» **Work instruction**: For the listing below, return the line containing "((128 <=? nat_of_ascii", the line containing "if is_continuation c", and all lines in between, exactly as written and nothing else.

» **Raw data**:
(** * TTS service: streaming synthesis pipeline

    A shallow embedding of [api/src/services/tts_service.py] (class
    [TTSService]) and the properties of its streaming pipeline.

    The service talks to collaborators that live in other modules (the model
    manager, the voice manager, the audio service, the text segmenter, torch
    and the temporary directory).  They are gathered in the record [env], one
    field per call the service makes.  A Python [str] is the [string] of its
    UTF-8 encoding; a float32 is an element of an abstract carrier [F] with
    the few operations torch needs, instantiated with the rationals and with
    IEEE-754 binary32 where the pipeline is run. *)

From stdpp Require Import base strings list gmap pretty.
From Stdlib Require Import ZArith QArith Lia Ascii.
From Stdlib Require SpecFloat.

Close Scope Q_scope.

(** ** Python values *)

(** Collaborators whose exceptions may travel through the service. *)
Inductive collaborator :=
| ModelManager | VoiceManager | AudioService | TextProcessor | Torch.

(** Instances of [Exception].  The first four are raised by the service (or by
    the interpreter on its behalf); [CollabError] is an exception that a
    collaborator raised, with its message.  The collaborators of [env] raise
    nothing else; signals outside [Exception] (task cancellation, interpreter
    exit) are raised by the collaborators of [Interruptible.env], with which
    the chunk synthesizer is embedded a second time. *)
Inductive exn :=
| RuntimeError (msg : string)
| ValueError (msg : string)
| TypeError (msg : string)
| AttributeError (msg : string)
| CollabError (who : collaborator) (msg : string).

(** [str(e)] *)
Definition str_exn (e : exn) : string :=
  match e with
  | RuntimeError m | ValueError m | TypeError m | AttributeError m => m
  | CollabError _ m => m
  end.

Inductive result (A : Type) :=
| Ok (a : A)
| Raise (e : exn).
Arguments Ok {A} a.
Arguments Raise {A} e.

(** What a call to a collaborator comes back with: a value, or an exception
    of the collaborator's own, given by its message. *)
Inductive answer (A : Type) :=
| Returns (a : A)
| Fails (msg : string).
Arguments Returns {A} a.
Arguments Fails {A} msg.

(** A call to the collaborator [who], as the service sees it. *)
Definition call {A : Type} (who : collaborator) (r : answer A) : result A :=
  match r with
  | Returns a => Ok a
  | Fails m => Raise (CollabError who m)
  end.

(** The exception that ends the iteration of a collaborator's generator. *)
Definition stopped (who : collaborator) (stop : option string) : option exn :=
  option_map (CollabError who) stop.

(** The float32 operations used on voice embeddings, and the sample [0.0]. *)
Class FloatOps (F : Type) := {
  f0 : F;
  fadd : F -> F -> F;
  fdiv_nat : F -> nat -> F
}.

(** ** Strings: the [str] methods the voice resolver uses *)

Module PyStr.

(** The string with the given bytes. *)
Definition utf8 (bytes : list nat) : string :=
  fold_right (fun n s => String (ascii_of_nat n) s) EmptyString bytes.

(** The code points [c] for which [c.isspace()] holds, each as its UTF-8
    encoding: U+0009 to U+000D, U+001C to U+0020, U+0085, U+00A0, U+1680,
    U+2000 to U+200A, U+2028, U+2029, U+202F, U+205F and U+3000. *)
Definition whitespace : list string :=
  map utf8
    [[9]; [10]; [11]; [12]; [13]; [28]; [29]; [30]; [31]; [32];
     [194; 133]; [194; 160]; [225; 154; 128];
     [226; 128; 128]; [226; 128; 129]; [226; 128; 130]; [226; 128; 131];
     [226; 128; 132]; [226; 128; 133]; [226; 128; 134]; [226; 128; 135];
     [226; 128; 136]; [226; 128; 137]; [226; 128; 138];
     [226; 128; 168]; [226; 128; 169]; [226; 128; 175];
     [226; 129; 159]; [227; 128; 128]].

(** [c in s] for a one-character [c]. *)
Fixpoint contains (c : ascii) (s : string) : bool :=
  match s with
  | EmptyString => false
  | String d s' => if Ascii.eqb d c then true else contains c s'
  end.

(** [s.split(c)] for a one-character separator. *)
Fixpoint split (c : ascii) (s : string) : list string :=
  match s with
  | EmptyString => [EmptyString]
  | String d s' =>
      if Ascii.eqb d c then EmptyString :: split c s'
      else match split c s' with
           | [] => [String d EmptyString]
           | w :: ws => String d w :: ws
           end
  end.

(** [s] without its prefix [p], when it has that prefix. *)
Fixpoint drop_prefix (p s : string) : option string :=
  match p with
  | EmptyString => Some s
  | String a p' =>
      match s with
      | String b s' => if Ascii.eqb a b then drop_prefix p' s' else None
      | EmptyString => None
      end
  end.

(** [s] without one of the prefixes [ps], the first that fits. *)
Fixpoint drop_one (ps : list string) (s : string) : option string :=
  match ps with
  | [] => None
  | p :: ps' =>
      match drop_prefix p s with
      | Some r => Some r
      | None => drop_one ps' s
      end
  end.

(** [s] without its leading run of the strings [ps]; [fuel] bounds the run. *)
Fixpoint drop_run (ps : list string) (fuel : nat) (s : string) : string :=
  match fuel with
  | O => s
  | S k =>
      match drop_one ps s with
      | Some r => drop_run ps k r
      | None => s
      end
  end.

Fixpoint rev_onto (s acc : string) : string :=
  match s with
  | EmptyString => acc
  | String c s' => rev_onto s' (String c acc)
  end.

(** The bytes of [s] in reverse order. *)
Definition reverse (s : string) : string := rev_onto s EmptyString.

(** [s.lstrip()] *)
Definition lstrip (s : string) : string :=
  drop_run whitespace (String.length s) s.

(** [s.rstrip()] *)
Definition rstrip (s : string) : string :=
  reverse (drop_run (map reverse whitespace) (String.length s) (reverse s)).

(** [s.strip()] *)
Definition strip (s : string) : string := rstrip (lstrip s).

(** Truth value of a [str]. *)
Definition truthy (s : string) : bool :=
  match s with EmptyString => false | _ => true end.

(** A byte that continues the encoding of a code point. *)
Definition is_continuation (c : ascii) : bool :=
  ((128 <=? nat_of_ascii c) && (nat_of_ascii c <? 192))%nat.

(** [s[:n]]: the first [n] code points. *)
Fixpoint prefix (n : nat) (s : string) : string :=
  match s with
  | EmptyString => EmptyString
  | String c s' =>
      if is_continuation c then String c (prefix n s')
      else match n with
           | O => EmptyString
           | S k => String c (prefix k s')
           end
  end.

(** [os.path.join(a, b)] on a POSIX system. *)
Definition path_join (a b : string) : string :=
  match b with
  | String "/" _ => b
  | _ =>
      match a with
      | EmptyString => b
      | _ => if String.eqb (String.substring (String.length a - 1) 1 a) "/"
             then a +:+ b else a +:+ "/" +:+ b
      end
  end.

End PyStr.

Section Service.

Context {F : Type} `{FloatOps F}.
Context {nstate : Type}.

(** ** Arrays, tensors, payloads *)

(** A float32 [np.ndarray] of audio: zero-dimensional or one-dimensional. *)
Inductive ndarray :=
| Scalar (x : F)
| Vec (xs : list F).

(** A voice embedding: a shape and its elements in row-major order. *)
Record tensor := Tensor { shape : list nat; data : list F }.

(** The bytes returned by one [convert_audio] call.  [enc_first] and
    [enc_last] record the framing flags of that call; the Python value is
    [payload] alone. *)
Record encoded := Encoded {
  payload : list Byte.byte;
  enc_first : bool;
  enc_last : bool
}.

(** What flows through the generators. *)
Inductive value :=
| VNone
| VArray (a : ndarray)
| VBytes (b : encoded).

Inductive backend :=
| KokoroV1
| Legacy (device : string).

(** ** Collaborators *)

Record env := Env {
  (** [model_manager.get_backend()] *)
  get_backend : answer backend;
  (** [model_manager.generate(text, (voice_name, voice_path), speed=...)] on
      the text-native backend: the values it yields, and the exception that
      ends the iteration, if any. *)
  generate_stream : string -> string * string -> F ->
                    list (option ndarray) * option string;
  (** [model_manager.generate(tokens, voice_tensor, speed=...)] on a legacy
      backend. *)
  generate_tokens : list Z -> tensor -> F -> answer (option ndarray);
  (** [voice_manager.get_voice_path(name)] *)
  get_voice_path : string -> answer (option string);
  (** [voice_manager.load_voice(name, device=...)] *)
  load_voice : string -> string -> answer tensor;
  (** [AudioService.convert_audio(audio, rate, format, is_first_chunk=...,
      normalizer=..., is_last_chunk=...)]; the normalizer is updated in
      place. *)
  convert_audio : option ndarray -> Z -> string -> bool -> bool -> nstate ->
                  answer (option (list Byte.byte)) * nstate;
  (** [AudioNormalizer()] *)
  new_normalizer : nstate;
  (** [smart_split(text)]: the segments it yields, and the exception that ends
      the iteration, if any. *)
  smart_split : string -> list (string * list Z) * option string;
  (** [tempfile.gettempdir()] *)
  gettempdir : string;
  (** whether [torch.save] can write to a path *)
  writable : string -> bool
}.

(** ** Effects *)

Inductive level := DEBUG | WARNING | ERROR.

(** Arguments of one [_process_chunk] call (the normalizer apart). *)
Record chunk_call := ChunkCall {
  cc_text : string;
  cc_tokens : list Z;
  cc_voice_name : string;
  cc_voice_path : string;
  cc_speed : F;
  cc_format : option string;
  cc_is_first : bool;
  cc_is_last : bool
}.

(** What a run of the service does, in order. *)
Inductive event :=
| Invoke (c : chunk_call)     (* [_process_chunk] is called *)
| Acquire                     (* a permit of [_chunk_semaphore] is taken *)
| Release                     (* and given back *)
| Yield (v : value)           (* a generator yields *)
| Log (lvl : level) (msg : string).

(** The values yielded in a run. *)
Definition yielded (evs : list event) : list value :=
  omap (fun e => match e with Yield v => Some v | _ => None end) evs.

(** The [_process_chunk] calls of a run. *)
Definition invocations (evs : list event) : list chunk_call :=
  omap (fun e => match e with Invoke c => Some c | _ => None end) evs.

(** ** Voice resolver *)

(** [torch.load(path, map_location="cpu")] *)
Definition torch_load (fs : gmap string tensor) (path : string) : result tensor :=
  match fs !! path with
  | Some t => Ok t
  | None => Raise (CollabError Torch ("No such file or directory: " +:+ path))
  end.

(** [torch.save(t, path)] *)
Definition torch_save (E : env) (t : tensor) (path : string) (fs : gmap string tensor)
  : result unit * gmap string tensor :=
  if writable E path then (Ok tt, <[path := t]> fs)
  else (Raise (CollabError Torch ("Cannot write: " +:+ path)), fs).

(** [torch.stack(ts)]: the tensors side by side, all of one shape. *)
Definition torch_stack (ts : list tensor) : result (list nat * list (list F)) :=
  match ts with
  | [] => Raise (CollabError Torch "stack expects a non-empty TensorList")
  | t :: rest =>
      if forallb (fun u => bool_decide (shape u = shape t)) rest
      then Ok (shape t, map data ts)
      else Raise (CollabError Torch "stack expects each tensor to be equal size")
  end.

(** Sum of the rows of a stack, column by column, first row first. *)
Definition sum_rows (rows : list (list F)) : list F :=
  match rows with
  | [] => []
  | r :: rest => fold_left (zip_with fadd) rest r
  end.

(** [torch.mean(stacked, dim=0)] *)
Definition torch_mean0 (stacked : list nat * list (list F)) : tensor :=
  let '(sh, rows) := stacked in
  Tensor sh (map (fun x => fdiv_nat x (length rows)) (sum_rows rows)).

(** The element-wise arithmetic mean of embeddings, as the specification words
    it: element [i] of the mean is the sum of the elements [i] divided by the
    number of embeddings.  It is there where every embedding has an element
    [i]. *)
Definition elementwise_mean (ts : list tensor) (i : nat) : option F :=
  match ts with
  | [] => None
  | t :: rest =>
      x ← data t !! i;
      xs ← mapM (fun u => data u !! i) rest;
      Some (fdiv_nat (fold_left fadd xs x) (length ts))
  end.

(** [[v.strip() for v in voice.split("+") if v.strip()]] *)
Definition combined_names (voice : string) : list string :=
  map PyStr.strip
      (List.filter (fun v => PyStr.truthy (PyStr.strip v)) (PyStr.split "+" voice)).

(** Truth value of what [get_voice_path] returned: [None] and the empty path
    both count as absent. *)
Definition found_path (p : option string) : option string :=
  match p with
  | Some q => if PyStr.truthy q then Some q else None
  | None => None
  end.

(** The two errors of the resolver: both are [RuntimeError]s, told apart by
    their message. *)
Definition InvalidVoiceSpec (voice : string) : exn :=
  RuntimeError ("Invalid combined voice name: " +:+ voice).

Definition VoiceNotFound (name : string) : exn :=
  RuntimeError ("Voice not found: " +:+ name).

(** The loop that loads the voices of a combination, in order. *)
Fixpoint load_voices (E : env) (fs : gmap string tensor) (voices : list string)
  : result (list tensor) * list event :=
  match voices with
  | [] => (Ok [], [])
  | v :: rest =>
      match call VoiceManager (get_voice_path E v) with
      | Raise e => (Raise e, [])
      | Ok p =>
          match found_path p with
          | None => (Raise (VoiceNotFound v), [])
          | Some path =>
              let lg := Log DEBUG ("Loading voice tensor from: " +:+ path) in
              match torch_load fs path with
              | Raise e => (Raise e, [lg])
              | Ok t =>
                  match load_voices E fs rest with
                  | (Ok ts, evs) => (Ok (t :: ts), lg :: evs)
                  | (Raise e, evs) => (Raise e, lg :: evs)
                  end
              end
          end
      end
  end.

» **Expected output**:
  ((128 <=? nat_of_ascii c) && (nat_of_ascii c <? 192))%nat.

(** [s[:n]]: the first [n] code points. *)
Fixpoint prefix (n : nat) (s : string) : string :=
  match s with
  | EmptyString => EmptyString
  | String c s' =>
      if is_continuation c then String c (prefix n s')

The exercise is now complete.